> [REQUIRED ACTION]: Look through the material below. Return exactly the lines from the one with "exists i, pos." through the one with "set (e := pos", both included.

> [LISTED RECORDS]:
Content starts
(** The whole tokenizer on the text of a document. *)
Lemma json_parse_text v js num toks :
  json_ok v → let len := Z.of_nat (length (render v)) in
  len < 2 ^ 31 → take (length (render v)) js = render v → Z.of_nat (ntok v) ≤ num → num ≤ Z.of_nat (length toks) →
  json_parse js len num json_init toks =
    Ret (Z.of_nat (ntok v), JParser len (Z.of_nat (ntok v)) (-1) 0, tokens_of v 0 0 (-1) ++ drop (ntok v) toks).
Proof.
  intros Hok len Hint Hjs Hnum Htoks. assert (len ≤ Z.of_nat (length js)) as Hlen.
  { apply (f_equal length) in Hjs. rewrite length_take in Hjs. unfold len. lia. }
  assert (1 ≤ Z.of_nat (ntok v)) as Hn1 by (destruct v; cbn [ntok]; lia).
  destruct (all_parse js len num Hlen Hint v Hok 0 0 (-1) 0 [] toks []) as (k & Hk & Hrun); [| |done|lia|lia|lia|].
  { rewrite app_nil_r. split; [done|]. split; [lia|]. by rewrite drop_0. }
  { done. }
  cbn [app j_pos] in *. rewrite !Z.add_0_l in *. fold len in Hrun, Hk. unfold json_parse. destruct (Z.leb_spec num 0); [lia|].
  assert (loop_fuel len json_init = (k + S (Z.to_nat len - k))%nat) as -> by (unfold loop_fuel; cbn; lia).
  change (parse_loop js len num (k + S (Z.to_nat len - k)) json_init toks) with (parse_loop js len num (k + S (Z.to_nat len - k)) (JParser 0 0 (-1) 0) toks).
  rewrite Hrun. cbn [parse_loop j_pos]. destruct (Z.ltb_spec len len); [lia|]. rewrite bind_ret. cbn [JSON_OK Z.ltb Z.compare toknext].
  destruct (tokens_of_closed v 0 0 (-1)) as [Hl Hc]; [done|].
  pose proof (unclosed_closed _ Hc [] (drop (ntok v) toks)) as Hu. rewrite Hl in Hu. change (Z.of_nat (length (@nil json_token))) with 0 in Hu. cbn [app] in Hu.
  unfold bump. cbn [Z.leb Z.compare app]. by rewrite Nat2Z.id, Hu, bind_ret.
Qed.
Content ends
Content starts
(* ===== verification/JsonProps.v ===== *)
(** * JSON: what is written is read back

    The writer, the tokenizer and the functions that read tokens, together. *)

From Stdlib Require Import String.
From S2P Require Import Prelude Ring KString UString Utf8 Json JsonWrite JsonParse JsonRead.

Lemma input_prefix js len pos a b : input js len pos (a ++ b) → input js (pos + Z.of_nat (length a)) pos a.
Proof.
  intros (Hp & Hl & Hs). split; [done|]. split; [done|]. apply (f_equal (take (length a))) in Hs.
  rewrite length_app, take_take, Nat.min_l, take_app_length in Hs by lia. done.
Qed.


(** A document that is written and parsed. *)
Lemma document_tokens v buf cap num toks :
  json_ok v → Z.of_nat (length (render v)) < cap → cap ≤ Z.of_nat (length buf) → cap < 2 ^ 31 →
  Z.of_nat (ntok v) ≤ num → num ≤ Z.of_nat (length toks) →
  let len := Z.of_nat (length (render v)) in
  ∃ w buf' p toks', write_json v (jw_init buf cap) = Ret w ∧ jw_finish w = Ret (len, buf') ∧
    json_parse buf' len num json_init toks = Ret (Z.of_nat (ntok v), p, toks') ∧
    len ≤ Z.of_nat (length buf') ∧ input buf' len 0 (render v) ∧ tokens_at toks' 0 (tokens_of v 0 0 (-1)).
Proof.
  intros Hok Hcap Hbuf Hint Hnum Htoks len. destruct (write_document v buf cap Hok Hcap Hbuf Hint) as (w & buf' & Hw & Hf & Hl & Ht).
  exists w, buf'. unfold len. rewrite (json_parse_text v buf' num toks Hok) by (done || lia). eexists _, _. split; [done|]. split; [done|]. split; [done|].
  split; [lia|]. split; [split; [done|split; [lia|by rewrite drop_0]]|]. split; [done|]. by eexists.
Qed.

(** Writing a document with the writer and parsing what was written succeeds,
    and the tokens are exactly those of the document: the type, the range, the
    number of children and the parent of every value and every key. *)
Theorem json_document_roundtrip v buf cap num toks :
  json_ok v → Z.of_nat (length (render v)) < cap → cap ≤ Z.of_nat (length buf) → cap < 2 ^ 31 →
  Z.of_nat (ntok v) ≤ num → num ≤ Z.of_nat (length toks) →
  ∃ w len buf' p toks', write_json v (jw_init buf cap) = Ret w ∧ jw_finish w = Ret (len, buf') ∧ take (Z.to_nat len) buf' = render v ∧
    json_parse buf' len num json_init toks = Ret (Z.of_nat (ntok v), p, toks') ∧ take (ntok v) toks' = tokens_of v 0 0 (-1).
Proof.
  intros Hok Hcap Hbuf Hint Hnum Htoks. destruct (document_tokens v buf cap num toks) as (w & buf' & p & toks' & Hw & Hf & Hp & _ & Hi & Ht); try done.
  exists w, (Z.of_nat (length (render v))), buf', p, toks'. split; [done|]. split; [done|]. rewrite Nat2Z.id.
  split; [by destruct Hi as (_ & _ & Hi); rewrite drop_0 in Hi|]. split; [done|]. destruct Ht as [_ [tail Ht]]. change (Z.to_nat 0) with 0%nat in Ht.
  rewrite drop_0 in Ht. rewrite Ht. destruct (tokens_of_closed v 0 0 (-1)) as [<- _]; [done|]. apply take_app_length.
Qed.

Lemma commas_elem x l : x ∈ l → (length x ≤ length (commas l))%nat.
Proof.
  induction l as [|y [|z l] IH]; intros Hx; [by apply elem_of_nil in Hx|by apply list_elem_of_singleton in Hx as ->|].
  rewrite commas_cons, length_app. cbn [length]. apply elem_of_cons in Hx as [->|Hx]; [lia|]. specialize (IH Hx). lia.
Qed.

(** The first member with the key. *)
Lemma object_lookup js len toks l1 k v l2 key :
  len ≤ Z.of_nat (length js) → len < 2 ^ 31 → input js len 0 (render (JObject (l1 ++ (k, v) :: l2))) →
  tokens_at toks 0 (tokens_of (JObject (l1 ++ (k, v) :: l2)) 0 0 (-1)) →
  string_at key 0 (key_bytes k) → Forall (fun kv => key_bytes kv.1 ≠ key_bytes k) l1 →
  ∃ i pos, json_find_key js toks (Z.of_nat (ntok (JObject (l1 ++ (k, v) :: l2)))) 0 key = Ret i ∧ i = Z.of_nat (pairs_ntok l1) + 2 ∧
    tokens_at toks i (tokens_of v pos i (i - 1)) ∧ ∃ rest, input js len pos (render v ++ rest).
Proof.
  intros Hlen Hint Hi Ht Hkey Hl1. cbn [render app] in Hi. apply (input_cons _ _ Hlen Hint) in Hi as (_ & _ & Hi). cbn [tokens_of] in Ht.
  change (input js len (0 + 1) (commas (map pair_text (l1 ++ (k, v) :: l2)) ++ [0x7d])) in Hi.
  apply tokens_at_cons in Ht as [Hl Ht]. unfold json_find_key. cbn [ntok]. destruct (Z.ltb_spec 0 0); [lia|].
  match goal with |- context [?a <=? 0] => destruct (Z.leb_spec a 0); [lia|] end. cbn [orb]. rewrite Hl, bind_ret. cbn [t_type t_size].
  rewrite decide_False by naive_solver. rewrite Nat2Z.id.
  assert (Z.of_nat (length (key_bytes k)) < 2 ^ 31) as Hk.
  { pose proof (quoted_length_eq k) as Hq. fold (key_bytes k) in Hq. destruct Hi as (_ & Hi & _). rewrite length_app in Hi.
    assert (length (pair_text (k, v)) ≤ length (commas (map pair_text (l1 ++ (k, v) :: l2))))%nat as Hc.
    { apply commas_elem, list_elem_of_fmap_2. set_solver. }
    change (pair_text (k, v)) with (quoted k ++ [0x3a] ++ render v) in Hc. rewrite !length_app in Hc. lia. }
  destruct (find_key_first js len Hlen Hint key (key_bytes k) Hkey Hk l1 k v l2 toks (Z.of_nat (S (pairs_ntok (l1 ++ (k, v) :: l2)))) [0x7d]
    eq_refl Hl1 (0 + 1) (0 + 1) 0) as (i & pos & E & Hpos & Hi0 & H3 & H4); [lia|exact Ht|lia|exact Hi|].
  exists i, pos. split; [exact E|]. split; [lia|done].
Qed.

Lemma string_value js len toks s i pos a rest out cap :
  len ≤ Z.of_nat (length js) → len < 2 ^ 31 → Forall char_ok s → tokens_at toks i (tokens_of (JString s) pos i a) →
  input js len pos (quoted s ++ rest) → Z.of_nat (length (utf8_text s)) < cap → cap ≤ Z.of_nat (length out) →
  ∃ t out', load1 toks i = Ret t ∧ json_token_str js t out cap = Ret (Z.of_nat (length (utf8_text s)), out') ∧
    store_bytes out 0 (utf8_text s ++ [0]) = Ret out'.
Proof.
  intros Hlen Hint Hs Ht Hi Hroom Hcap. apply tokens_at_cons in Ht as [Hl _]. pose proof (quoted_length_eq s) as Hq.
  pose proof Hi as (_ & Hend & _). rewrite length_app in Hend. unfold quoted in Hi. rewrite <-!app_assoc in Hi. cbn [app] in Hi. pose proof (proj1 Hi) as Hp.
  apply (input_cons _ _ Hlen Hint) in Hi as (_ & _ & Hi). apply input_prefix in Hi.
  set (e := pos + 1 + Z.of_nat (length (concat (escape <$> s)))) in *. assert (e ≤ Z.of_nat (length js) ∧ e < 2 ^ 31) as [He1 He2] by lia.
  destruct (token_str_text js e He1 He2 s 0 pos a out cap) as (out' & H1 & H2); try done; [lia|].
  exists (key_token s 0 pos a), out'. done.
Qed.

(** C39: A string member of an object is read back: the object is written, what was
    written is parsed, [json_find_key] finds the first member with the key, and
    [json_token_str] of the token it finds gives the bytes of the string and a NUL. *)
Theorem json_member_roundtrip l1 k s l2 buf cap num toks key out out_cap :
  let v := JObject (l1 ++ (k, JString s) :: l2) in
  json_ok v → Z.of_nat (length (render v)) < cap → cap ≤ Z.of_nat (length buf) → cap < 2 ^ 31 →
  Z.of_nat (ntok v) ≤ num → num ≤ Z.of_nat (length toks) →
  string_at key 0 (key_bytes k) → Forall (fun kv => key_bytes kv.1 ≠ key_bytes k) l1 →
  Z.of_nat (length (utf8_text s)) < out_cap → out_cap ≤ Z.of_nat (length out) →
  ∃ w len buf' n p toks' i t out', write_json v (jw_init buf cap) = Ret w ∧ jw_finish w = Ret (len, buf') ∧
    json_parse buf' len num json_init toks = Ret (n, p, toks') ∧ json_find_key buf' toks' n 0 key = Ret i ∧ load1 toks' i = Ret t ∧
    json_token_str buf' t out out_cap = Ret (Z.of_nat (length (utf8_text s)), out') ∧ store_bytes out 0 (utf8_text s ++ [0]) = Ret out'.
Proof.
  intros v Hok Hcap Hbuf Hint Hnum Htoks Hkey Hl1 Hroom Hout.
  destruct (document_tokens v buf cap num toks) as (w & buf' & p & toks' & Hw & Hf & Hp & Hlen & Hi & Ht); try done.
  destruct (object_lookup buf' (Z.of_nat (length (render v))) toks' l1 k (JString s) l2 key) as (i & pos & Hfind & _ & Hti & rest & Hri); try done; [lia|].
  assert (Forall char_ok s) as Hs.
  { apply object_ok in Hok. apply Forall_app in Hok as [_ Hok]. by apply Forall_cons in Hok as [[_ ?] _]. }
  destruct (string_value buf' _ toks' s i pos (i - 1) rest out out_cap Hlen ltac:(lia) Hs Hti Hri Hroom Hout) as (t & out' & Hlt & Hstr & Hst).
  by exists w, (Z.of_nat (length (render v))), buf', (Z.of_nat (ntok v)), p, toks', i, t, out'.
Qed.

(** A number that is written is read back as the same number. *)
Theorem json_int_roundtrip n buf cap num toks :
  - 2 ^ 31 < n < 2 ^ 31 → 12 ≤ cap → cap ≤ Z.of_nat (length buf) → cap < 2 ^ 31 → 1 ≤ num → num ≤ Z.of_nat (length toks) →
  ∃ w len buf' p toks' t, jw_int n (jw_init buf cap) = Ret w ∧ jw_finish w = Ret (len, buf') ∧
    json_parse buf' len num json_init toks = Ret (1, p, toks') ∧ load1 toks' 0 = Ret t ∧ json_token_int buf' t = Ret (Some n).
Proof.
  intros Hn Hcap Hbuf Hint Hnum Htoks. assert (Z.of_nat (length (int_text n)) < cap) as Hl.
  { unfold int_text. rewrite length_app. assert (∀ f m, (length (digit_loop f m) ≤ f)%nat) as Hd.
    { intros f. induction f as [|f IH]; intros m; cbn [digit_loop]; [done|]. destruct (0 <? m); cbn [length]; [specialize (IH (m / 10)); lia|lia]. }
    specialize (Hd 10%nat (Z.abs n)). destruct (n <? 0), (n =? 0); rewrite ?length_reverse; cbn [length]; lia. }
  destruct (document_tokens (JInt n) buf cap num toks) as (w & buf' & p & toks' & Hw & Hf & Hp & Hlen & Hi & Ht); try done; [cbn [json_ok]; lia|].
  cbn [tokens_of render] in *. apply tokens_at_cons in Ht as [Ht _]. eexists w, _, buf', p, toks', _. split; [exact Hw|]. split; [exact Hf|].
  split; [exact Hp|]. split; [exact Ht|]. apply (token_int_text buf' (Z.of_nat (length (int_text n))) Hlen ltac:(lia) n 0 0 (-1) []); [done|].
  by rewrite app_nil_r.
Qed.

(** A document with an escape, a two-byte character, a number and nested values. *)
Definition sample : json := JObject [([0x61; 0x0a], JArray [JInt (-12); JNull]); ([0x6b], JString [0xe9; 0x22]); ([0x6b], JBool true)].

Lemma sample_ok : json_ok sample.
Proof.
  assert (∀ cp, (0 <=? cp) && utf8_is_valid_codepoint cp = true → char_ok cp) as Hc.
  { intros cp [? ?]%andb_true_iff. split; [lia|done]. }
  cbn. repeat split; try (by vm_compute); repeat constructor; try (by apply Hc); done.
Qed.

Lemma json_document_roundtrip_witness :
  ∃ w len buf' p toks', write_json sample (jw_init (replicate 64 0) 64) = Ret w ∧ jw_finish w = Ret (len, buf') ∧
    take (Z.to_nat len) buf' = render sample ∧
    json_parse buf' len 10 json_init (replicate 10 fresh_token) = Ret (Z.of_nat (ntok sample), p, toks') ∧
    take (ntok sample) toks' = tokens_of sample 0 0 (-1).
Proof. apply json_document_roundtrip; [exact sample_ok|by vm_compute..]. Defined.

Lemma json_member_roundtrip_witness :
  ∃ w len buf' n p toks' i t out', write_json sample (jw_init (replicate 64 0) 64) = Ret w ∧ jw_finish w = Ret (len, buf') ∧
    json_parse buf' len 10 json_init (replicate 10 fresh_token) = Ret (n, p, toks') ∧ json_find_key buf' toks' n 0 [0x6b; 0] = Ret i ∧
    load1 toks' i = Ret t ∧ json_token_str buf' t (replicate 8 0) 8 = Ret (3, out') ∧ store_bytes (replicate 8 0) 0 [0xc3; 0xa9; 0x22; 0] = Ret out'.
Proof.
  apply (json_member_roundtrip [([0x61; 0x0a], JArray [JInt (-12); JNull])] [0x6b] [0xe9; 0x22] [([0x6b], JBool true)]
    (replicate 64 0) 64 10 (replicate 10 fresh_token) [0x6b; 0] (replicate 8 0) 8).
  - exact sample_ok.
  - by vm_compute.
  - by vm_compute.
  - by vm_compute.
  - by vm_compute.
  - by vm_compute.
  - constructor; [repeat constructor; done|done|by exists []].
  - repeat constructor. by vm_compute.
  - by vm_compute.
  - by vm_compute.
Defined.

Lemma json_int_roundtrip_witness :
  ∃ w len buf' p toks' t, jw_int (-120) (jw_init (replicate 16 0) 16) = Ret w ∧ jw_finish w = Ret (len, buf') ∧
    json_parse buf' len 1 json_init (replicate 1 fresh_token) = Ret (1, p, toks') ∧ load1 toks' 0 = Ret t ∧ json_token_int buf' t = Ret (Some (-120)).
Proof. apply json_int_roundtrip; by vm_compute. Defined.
Content ends
> [RESULT OF THE TASK]:
  exists i, pos. split; [exact E|]. split; [lia|done].
Qed.

Lemma string_value js len toks s i pos a rest out cap :
  len ≤ Z.of_nat (length js) → len < 2 ^ 31 → Forall char_ok s → tokens_at toks i (tokens_of (JString s) pos i a) →
  input js len pos (quoted s ++ rest) → Z.of_nat (length (utf8_text s)) < cap → cap ≤ Z.of_nat (length out) →
  ∃ t out', load1 toks i = Ret t ∧ json_token_str js t out cap = Ret (Z.of_nat (length (utf8_text s)), out') ∧
    store_bytes out 0 (utf8_text s ++ [0]) = Ret out'.
Proof.
  intros Hlen Hint Hs Ht Hi Hroom Hcap. apply tokens_at_cons in Ht as [Hl _]. pose proof (quoted_length_eq s) as Hq.
  pose proof Hi as (_ & Hend & _). rewrite length_app in Hend. unfold quoted in Hi. rewrite <-!app_assoc in Hi. cbn [app] in Hi. pose proof (proj1 Hi) as Hp.
  apply (input_cons _ _ Hlen Hint) in Hi as (_ & _ & Hi). apply input_prefix in Hi.
  set (e := pos + 1 + Z.of_nat (length (concat (escape <$> s)))) in *. assert (e ≤ Z.of_nat (length js) ∧ e < 2 ^ 31) as [He1 He2] by lia.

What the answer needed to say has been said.